Figure 11. Funnel plot: (A) 1-year OS, (B) 3-year OS, (C) 3-year OS using propensity score-matched, (D) 5-year OS, (E) 5-year OS using propensity score-matched, (F) 1-year DFS, (G) 1-year DFS using propensity score-matched, (H) 3-year DFS, (I) 3-year DFS using propensity score-matched, (J) 5-year DFS, (K) 5-year DFS using propensity score-matched, (L) major complication rate.
Discussion
The purpose of this meta-analysis was to assess and compare OS, DFS, and major complications of HCC patients who underwent TACE + RFA or SR alone, which offers objective considerations for physicians to select appropriate clinical treatment. Our meta-analysis showed the 1-year OS, 3-year OS, and 1-year DFS of HCC patients treated with TACE + RFA were not statistically significantly different from those treated with SR alone. Moreover, SR alone had superior long-term survival outcomes than TACE + RFA in terms of 5-year OS, 3-year DFS, and 5-year DFS, but TACE + RFA had a lower major complication rate than SR. However, there was significant heterogeneity between these studies regarding the 3-year OS, 5-year OS, 1-year DFS, 3-year DFS, and 5-year DFS. Therefore, we focused on studies using the propensity score-matched cohorts and performed another meta-analysis.
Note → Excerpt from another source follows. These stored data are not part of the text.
Lemma view_ancestors k : forall p, linked (p :: k) -> Forall (stored d) (p :: k) ->
  ForkCalc.work_sum (ForkCalc.ancestors (fork_view c) (length k) (hash p)) = Ledger.work_sum (ledger (p :: k)).
Proof.
  induction k as [|q k IH]; intros p Hl Hs; [done|]. cbn [length ForkCalc.ancestors]. rewrite view_block.
  pose proof Hs as [Hp Hs']%list.Forall_cons. unfold stored in Hp. rewrite Hp. cbn [fmap option_fmap option_map].
  rewrite ledger_work. unfold ForkCalc.work_sum in *. cbn [foldr]. pose proof Hl as (Hpq & _ & Hl').
  cbn [ForkCalc.prev_hash fork_block]. rewrite Hpq, IH by done. done.
Qed.

Lemma view_work b p k : linked (b :: p :: k) -> Forall (stored d) (p :: k) -> good (b :: p :: k) ->
  ForkCalc.calculate_fork_cumulative_work (fork_view c) (fork_block b) = Some (1 + Ledger.work_sum (ledger (b :: p :: k))).
Proof.
  intros Hl Hs Hg. pose proof (linked_height b _ Hl) as Hh. pose proof (good_length _ _ _ Hg) as Hn.
  pose proof (good_work _ _ _ Hg) as Hw. pose proof Hl as (Hp & Hstep & Hl'). pose proof (linked_height p k Hl') as Hh'.
  cbn [length] in *. pose proof Hs as [Sp _]%list.Forall_cons. unfold stored in Sp.
  rewrite (ForkCalc.fork_work_total (fork_view c) view_linked (fork_block b) (fork_block p) 0).
  - cbn [ForkCalc.height ForkCalc.prev_hash fork_block]. rewrite Hp, Hh', Nat2Z.id, view_ancestors by done.
    rewrite ledger_work in *. change (ForkCalc.work (fork_block b)) with (work b). f_equal. lia.
  - rewrite view_block. cbn [ForkCalc.prev_hash fork_block]. by rewrite Hp, Sp.
  - cbn. lia.
  - cbn [ForkCalc.height fork_block]. lia.
Qed.

(** Following the parents of a chain stays on it while no block of the main chain is met. *)
Lemma lineage_suffix x y L k : linked k -> Forall (stored d) k -> option_map hash (head k) = Some x ->
  ForkCalc.lineage (ForkCalc.get_block (fork_view c)) x L y -> Forall (ForkCalc.off_main (fork_view c)) L ->
  exists pre m, k = pre ++ m /\ option_map hash (head m) = Some y.
Proof.
  intros Hl Hs Hx Hlin. induction Hlin as [x|x L y fb Hlin IH Hy]; intros Hoff; [by exists [], k|].
  apply list.Forall_app in Hoff as [Hoff Hlast]. apply list.Forall_cons in Hlast as [Hlast _].
  destruct (IH Hx Hoff) as (pre & m & -> & Hm). destruct m as [|a m]; [done|]. cbn in Hm. injection Hm as <-.
  rewrite list.Forall_app, list.Forall_cons in Hs. destruct Hs as (_ & Ha & _). unfold stored in Ha.
  rewrite view_block, Ha in Hy. injection Hy as <-. apply linked_app in Hl. destruct m as [|p m].
  - exfalso. apply Hlast. unfold linked in Hl. subst a. cbn. rewrite view_hash. apply (i_index _ _ _ _ I).
    exists genesis. split; [apply inv_genesis_in|done].
  - exists (pre ++ [a]), (p :: m). split; [by rewrite <- app_assoc|]. cbn. f_equal. symmetry. apply Hl.
Qed.
Definition shielded_rewind (s : ShieldedStore) : ShieldedStore * bool :=
  match pop (shielded_checkpoints s) with
  | None => (s, false)
  | Some (rest, cp) =>
      let '(t, tree_rewound) := bt_rewind (tree s) in
      let boundary := Z.of_nat (hc_entries_len cp) in
      let removed_positions :=
        map fst (map_to_list (filter (fun p : Z * NoteCommitmentEntry => boundary <= p.1) (entries s))) in
      let removed_nullifiers := tags_from (hc_height cp) (nullifiers s) in
      (mkShieldedStore t
         (filter (fun p : Z * NoteCommitmentEntry => ~ boundary <= p.1) (entries s))
         (tags_below (hc_height cp) (nullifiers s)) rest
         ((fun p : Tree * Tree =>
             (remove_logged (map u64_key removed_positions) p.1, remove_logged removed_nullifiers p.2))
          <$> shielded_persistence s), tree_rewound)
  end.

Definition mark_nullifier_spent (nullifier : bytes) (h : Z) (s : ShieldedStore) : option (ShieldedStore * bool) :=
  match nullifiers s !! nullifier with
  | Some _ => Some (s, false)
  | None =>
      let nfs := <[nullifier := h]> (nullifiers s) in
      match persist (on_snd (tree_insert nullifier (Types.le_bytes 8 h))) (shielded_persistence s) with
      | Some p => Some (mkShieldedStore (tree s) (entries s) nfs (shielded_checkpoints s) p, true)
      | None => None
      end
  end.

Definition is_nullifier_spent (s : ShieldedStore) (nullifier : bytes) : bool :=
  bool_decide (is_Some (nullifiers s !! nullifier)).

Definition tree_size (s : ShieldedStore) : nat := size (entries s).

Definition shielded_current_root (s : ShieldedStore) : bytes :=
  default empty_root (bt_root (tree s)).

Definition entry_at (s : ShieldedStore) (position : Z) : option NoteCommitmentEntry := entries s !! position.

Definition mark_current (s : ShieldedStore) : ShieldedStore * option Z :=
  let '(t, p) := bt_mark (tree s) in
  (mkShieldedStore t (entries s) (nullifiers s) (shielded_checkpoints s) (shielded_persistence s), p).

Definition witness_path (s : ShieldedStore) (position : Z) (checkpoint_depth : nat) : option (list bytes) :=
  bt_witness (tree s) position checkpoint_depth.

(** ** [SparkPoolStore] *)

Definition SPARK_COVER_SET_GROUP : Z := 512.

(** The row of a coin: [PersistedCoin]. *)
Record SparkPoolCoin := mkPoolCoin {
  outpoint : bytes; coin : bytes; serial_context : bytes; pheight : Z; cover_index : Z }.

#[export] Instance SparkPoolCoin_typed : WellTyped SparkPoolCoin := fun c =>
  fits u64_max (pheight c) /\ fits u64_max (cover_index c).

Context `{!Borsh SparkPoolCoin}.

(** "pool_value" *)
Definition POOL_VALUE_KEY : bytes := [112; 111; 111; 108; 95; 118; 97; 108; 117; 101].

Record PoolCheckpoint := mkPoolCp { pc_height : Z; pc_coins_len : nat; pc_pool_value : Z }.

Record PoolPersistence := mkPoolPersistence { coins_cf : Tree; tags_cf : Tree; meta_cf : Tree }.

Record SparkPoolStore := mkPool {
  pool_coins : list SparkPoolCoin;
  by_outpoint : gmap bytes Z;
  spent_tags : gmap bytes Z;
  pool_checkpoints : list PoolCheckpoint;
  max_coin_height : option Z;
  max_spent_tag_height : option Z;
  pool_value : Z;
  pool_persistence : option PoolPersistence }.

Definition pool_new : SparkPoolStore := mkPool [] ∅ ∅ [] None None 0 None.

(** [iter().max()] *)
Definition max_of (l : list Z) : option Z :=
  match l with [] => None | x :: l' => Some (fold_left Z.max l' x) end.

Definition tag_heights (tags : gmap bytes Z) : list Z := map snd (map_to_list tags).

(** The running total in the meta family; an absent or malformed value is zero. *)
Definition load_pool_value (t : Tree) : Z :=
  match rows t !! POOL_VALUE_KEY with
  | Some v => if Nat.eqb (length v) 16 then i128_value v else 0
  | None => 0
  end.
The results revealed that SR had better 3- and 5-year OS than TACE + RFA in propensity score-matched cohort studies. However, there was no significant difference in 1-year DFS, 3-year DFS, and 5-year DFS among HCC patients who received TACE + RFA and SR treatment. For HCC patients with tumor diameter larger than 3 cm, SR had a higher long-term survival rate.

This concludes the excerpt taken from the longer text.